━━━━━ RECORDED DATA ━━━━━

(** C9: two calls of [putSecret] with the same host, path and payload
    send the same PUT request twice; against a transport whose put is
    idempotent, as the store of the spec is, the second call gives the
    outcome of the first and leaves the remote state as the first call
    left it, and after a first call without error it reports no
    error. *)
Theorem putSecret_idempotent (C : Client) (host path : string)
    (payload : SecretPayload) (s : state C) :
  st_log (putSecret C host path payload (putSecret C host path payload s).2).2
    = st_log s ++ [EvREST host "PUT" path (Some (json_Marshal payload).1);
                   EvREST host "PUT" path (Some (json_Marshal payload).1)]
  ∧ (idempotent_PUT C →
     (putSecret C host path payload (putSecret C host path payload s).2).1
       = (putSecret C host path payload s).1
     ∧ st_world (putSecret C host path payload
                   (putSecret C host path payload s).2).2
       = st_world (putSecret C host path payload s).2
     ∧ ((putSecret C host path payload s).1 = Done None →
        (putSecret C host path payload (putSecret C host path payload s).2).1
          = Done None)).
Proof.
  split; [apply putSecret_same_request|]. intros Hidem.
  assert ((putSecret C host path payload (putSecret C host path payload s).2).1
            = (putSecret C host path payload s).1
          ∧ st_world (putSecret C host path payload
                        (putSecret C host path payload s).2).2
            = st_world (putSecret C host path payload s).2) as [H1 H2].
  { rewrite !putSecret_unfold. cbv zeta.
    destruct (REST C (st_world s) host "PUT" path _) as [w1 [res1 e1]] eqn:HR.
    cbn [snd st_world]. destruct (Hidem _ _ _ _ _ _ HR) as ([res2 e2] & HR2 & He).
    rewrite HR2. simpl in *. by subst e2. }
  split; [done|]. split; [done|]. intros H. by rewrite H1.
Qed.

Lemma putSecret_idempotent_witness :
  (putSecret store_client "github.com" secret_path payload_all
     (putSecret store_client "github.com" secret_path payload_all
        (start store_client ∅)).2).1
    = (putSecret store_client "github.com" secret_path payload_all
         (start store_client ∅)).1
  ∧ st_world (putSecret store_client "github.com" secret_path payload_all
                (putSecret store_client "github.com" secret_path payload_all
                   (start store_client ∅)).2).2
    = st_world (putSecret store_client "github.com" secret_path payload_all
                  (start store_client ∅)).2
  ∧ ((putSecret store_client "github.com" secret_path payload_all
        (start store_client ∅)).1 = Done None →
     (putSecret store_client "github.com" secret_path payload_all
        (putSecret store_client "github.com" secret_path payload_all
           (start store_client ∅)).2).1 = Done None).
Proof.
  exact (proj2 (putSecret_idempotent store_client "github.com" secret_path
                  payload_all (start store_client ∅))
               store_client_idempotent).
Defined.

Example putSecret_twice_on_store :
  (putSecret store_client "github.com" secret_path payload_all
     (putSecret store_client "github.com" secret_path payload_all
        (start store_client ∅)).2).1 = Done None.
Proof. apply store_client_put. Qed.

(** * Further properties of the functions *)

#[local] Set Warnings "-clear-no-such-hyp".

(** ** [NewPubKey] *)

Lemma NewPubKey_short_panics_witness :
  NewPubKey "aGk=" "kid"
  = Panic (SliceBoundsOutOfRange 32 (DecodedLen (String.length "aGk="))).
Proof.
  apply (NewPubKey_short_panics "aGk=" "kid").
  - vm_compute. reflexivity.
  - vm_compute. lia.
Defined.

Lemma NewPubKey_padded_witness :
  NewPubKey short_key_with_breaks "kid"
  = Done (inl {| Key := decoded short_key_with_breaks
                        ++ replicate (32 - length (decoded short_key_with_breaks)) x00;
                 ID := "kid"; encoded := short_key_with_breaks |}).
Proof.
  apply (NewPubKey_padded short_key_with_breaks "kid").
  - vm_compute. reflexivity.
  - vm_compute. lia.
  - vm_compute. lia.
Defined.

Example NewPubKey_padded_key :
  Key <$> (match NewPubKey short_key_with_breaks "kid" with
           | Done (inl pk) => Some pk
           | _ => None
           end)
  = Some ([x68; x69] ++ replicate 30 x00).
Proof. vm_compute. reflexivity. Qed.

Lemma DecodedLen_44 n : 32 ≤ DecodedLen n ↔ 44 ≤ n.
Proof.
  unfold DecodedLen. split; intros H.
  - destruct (decide (44 ≤ n)) as [|Hn]; [done|].
    assert (n / 4 ≤ 10); [|lia].
    apply Nat.lt_succ_r, Nat.Div0.div_lt_upper_bound. lia.
  - assert (11 ≤ n / 4); [|lia].
    apply Nat.div_le_lower_bound; lia.
Qed.

(** X3: whatever its input, a key that [NewPubKey] returns has exactly
    32 bytes, the given identifier and the input string as its
    [String()], and it is returned only for a string of at least 44
    bytes that decodes without error: the key is then the first 32 bytes
    of the decoded bytes followed by zero bytes. *)
Theorem NewPubKey_returned_key (encodedKey keyID : string) (pk : PubKey) :
  NewPubKey encodedKey keyID = Done (inl pk) →
  length (Key pk) = 32
  ∧ ID pk = keyID
  ∧ PubKey_String pk = encodedKey
  ∧ valid_base64 encodedKey
  ∧ 44 ≤ String.length encodedKey
  ∧ Key pk = take 32 (decoded encodedKey
                      ++ replicate (32 - length (decoded encodedKey)) x00).
Proof.
  intros H.
  assert (valid_base64 encodedKey) as Hv.
  { unfold valid_base64. unfold NewPubKey in H.
    by destruct (DecodeString encodedKey) as [sl [e|]]. }
  rewrite NewPubKey_decoded in H by done. case_decide as Hc; [|done].
  injection H as <-. cbn [Key ID encoded PubKey_String].
  split.
  { rewrite length_take, length_app, length_replicate. lia. }
  by rewrite <- DecodedLen_44.
Qed.

Lemma NewPubKey_returned_key_witness :
  length (Key {| Key := replicate 32 xff; ID := "kid"; encoded := key34 |}) = 32
  ∧ ID {| Key := replicate 32 xff; ID := "kid"; encoded := key34 |} = "kid"
  ∧ PubKey_String {| Key := replicate 32 xff; ID := "kid"; encoded := key34 |} = key34
  ∧ valid_base64 key34
  ∧ 44 ≤ String.length key34
  ∧ Key {| Key := replicate 32 xff; ID := "kid"; encoded := key34 |}
    = take 32 (decoded key34 ++ replicate (32 - length (decoded key34)) x00).
Proof.
  apply (NewPubKey_returned_key key34 "kid"). vm_compute. reflexivity.
Defined.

━━━━━

§ **YOUR OBJECTIVE**: Return the whole of the data, character for character.

§ **SOLUTION FOR THIS TASK**:
(** C9: two calls of [putSecret] with the same host, path and payload
    send the same PUT request twice; against a transport whose put is
    idempotent, as the store of the spec is, the second call gives the
    outcome of the first and leaves the remote state as the first call
    left it, and after a first call without error it reports no
    error. *)
Theorem putSecret_idempotent (C : Client) (host path : string)
    (payload : SecretPayload) (s : state C) :
  st_log (putSecret C host path payload (putSecret C host path payload s).2).2
    = st_log s ++ [EvREST host "PUT" path (Some (json_Marshal payload).1);
                   EvREST host "PUT" path (Some (json_Marshal payload).1)]
  ∧ (idempotent_PUT C →
     (putSecret C host path payload (putSecret C host path payload s).2).1
       = (putSecret C host path payload s).1
     ∧ st_world (putSecret C host path payload
                   (putSecret C host path payload s).2).2
       = st_world (putSecret C host path payload s).2
     ∧ ((putSecret C host path payload s).1 = Done None →
        (putSecret C host path payload (putSecret C host path payload s).2).1
          = Done None)).
Proof.
  split; [apply putSecret_same_request|]. intros Hidem.
  assert ((putSecret C host path payload (putSecret C host path payload s).2).1
            = (putSecret C host path payload s).1
          ∧ st_world (putSecret C host path payload
                        (putSecret C host path payload s).2).2
            = st_world (putSecret C host path payload s).2) as [H1 H2].
  { rewrite !putSecret_unfold. cbv zeta.
    destruct (REST C (st_world s) host "PUT" path _) as [w1 [res1 e1]] eqn:HR.
    cbn [snd st_world]. destruct (Hidem _ _ _ _ _ _ HR) as ([res2 e2] & HR2 & He).
    rewrite HR2. simpl in *. by subst e2. }
  split; [done|]. split; [done|]. intros H. by rewrite H1.
Qed.

Lemma putSecret_idempotent_witness :
  (putSecret store_client "github.com" secret_path payload_all
     (putSecret store_client "github.com" secret_path payload_all
        (start store_client ∅)).2).1
    = (putSecret store_client "github.com" secret_path payload_all
         (start store_client ∅)).1
  ∧ st_world (putSecret store_client "github.com" secret_path payload_all
                (putSecret store_client "github.com" secret_path payload_all
                   (start store_client ∅)).2).2
    = st_world (putSecret store_client "github.com" secret_path payload_all
                  (start store_client ∅)).2
  ∧ ((putSecret store_client "github.com" secret_path payload_all
        (start store_client ∅)).1 = Done None →
     (putSecret store_client "github.com" secret_path payload_all
        (putSecret store_client "github.com" secret_path payload_all
           (start store_client ∅)).2).1 = Done None).
Proof.
  exact (proj2 (putSecret_idempotent store_client "github.com" secret_path
                  payload_all (start store_client ∅))
               store_client_idempotent).
Defined.

Example putSecret_twice_on_store :
  (putSecret store_client "github.com" secret_path payload_all
     (putSecret store_client "github.com" secret_path payload_all
        (start store_client ∅)).2).1 = Done None.
Proof. apply store_client_put. Qed.

(** * Further properties of the functions *)

#[local] Set Warnings "-clear-no-such-hyp".

(** ** [NewPubKey] *)

Lemma NewPubKey_short_panics_witness :
  NewPubKey "aGk=" "kid"
  = Panic (SliceBoundsOutOfRange 32 (DecodedLen (String.length "aGk="))).
Proof.
  apply (NewPubKey_short_panics "aGk=" "kid").
  - vm_compute. reflexivity.
  - vm_compute. lia.
Defined.

Lemma NewPubKey_padded_witness :
  NewPubKey short_key_with_breaks "kid"
  = Done (inl {| Key := decoded short_key_with_breaks
                        ++ replicate (32 - length (decoded short_key_with_breaks)) x00;
                 ID := "kid"; encoded := short_key_with_breaks |}).
Proof.
  apply (NewPubKey_padded short_key_with_breaks "kid").
  - vm_compute. reflexivity.
  - vm_compute. lia.
  - vm_compute. lia.
Defined.

Example NewPubKey_padded_key :
  Key <$> (match NewPubKey short_key_with_breaks "kid" with
           | Done (inl pk) => Some pk
           | _ => None
           end)
  = Some ([x68; x69] ++ replicate 30 x00).
Proof. vm_compute. reflexivity. Qed.

Lemma DecodedLen_44 n : 32 ≤ DecodedLen n ↔ 44 ≤ n.
Proof.
  unfold DecodedLen. split; intros H.
  - destruct (decide (44 ≤ n)) as [|Hn]; [done|].
    assert (n / 4 ≤ 10); [|lia].
    apply Nat.lt_succ_r, Nat.Div0.div_lt_upper_bound. lia.
  - assert (11 ≤ n / 4); [|lia].
    apply Nat.div_le_lower_bound; lia.
Qed.

(** X3: whatever its input, a key that [NewPubKey] returns has exactly
    32 bytes, the given identifier and the input string as its
    [String()], and it is returned only for a string of at least 44
    bytes that decodes without error: the key is then the first 32 bytes
    of the decoded bytes followed by zero bytes. *)
Theorem NewPubKey_returned_key (encodedKey keyID : string) (pk : PubKey) :
  NewPubKey encodedKey keyID = Done (inl pk) →
  length (Key pk) = 32
  ∧ ID pk = keyID
  ∧ PubKey_String pk = encodedKey
  ∧ valid_base64 encodedKey
  ∧ 44 ≤ String.length encodedKey
  ∧ Key pk = take 32 (decoded encodedKey
                      ++ replicate (32 - length (decoded encodedKey)) x00).
Proof.
  intros H.
  assert (valid_base64 encodedKey) as Hv.
  { unfold valid_base64. unfold NewPubKey in H.
    by destruct (DecodeString encodedKey) as [sl [e|]]. }
  rewrite NewPubKey_decoded in H by done. case_decide as Hc; [|done].
  injection H as <-. cbn [Key ID encoded PubKey_String].
  split.
  { rewrite length_take, length_app, length_replicate. lia. }
  by rewrite <- DecodedLen_44.
Qed.

Lemma NewPubKey_returned_key_witness :
  length (Key {| Key := replicate 32 xff; ID := "kid"; encoded := key34 |}) = 32
  ∧ ID {| Key := replicate 32 xff; ID := "kid"; encoded := key34 |} = "kid"
  ∧ PubKey_String {| Key := replicate 32 xff; ID := "kid"; encoded := key34 |} = key34
  ∧ valid_base64 key34
  ∧ 44 ≤ String.length key34
  ∧ Key {| Key := replicate 32 xff; ID := "kid"; encoded := key34 |}
    = take 32 (decoded key34 ++ replicate (32 - length (decoded key34)) x00).
Proof.
  apply (NewPubKey_returned_key key34 "kid"). vm_compute. reflexivity.
Defined.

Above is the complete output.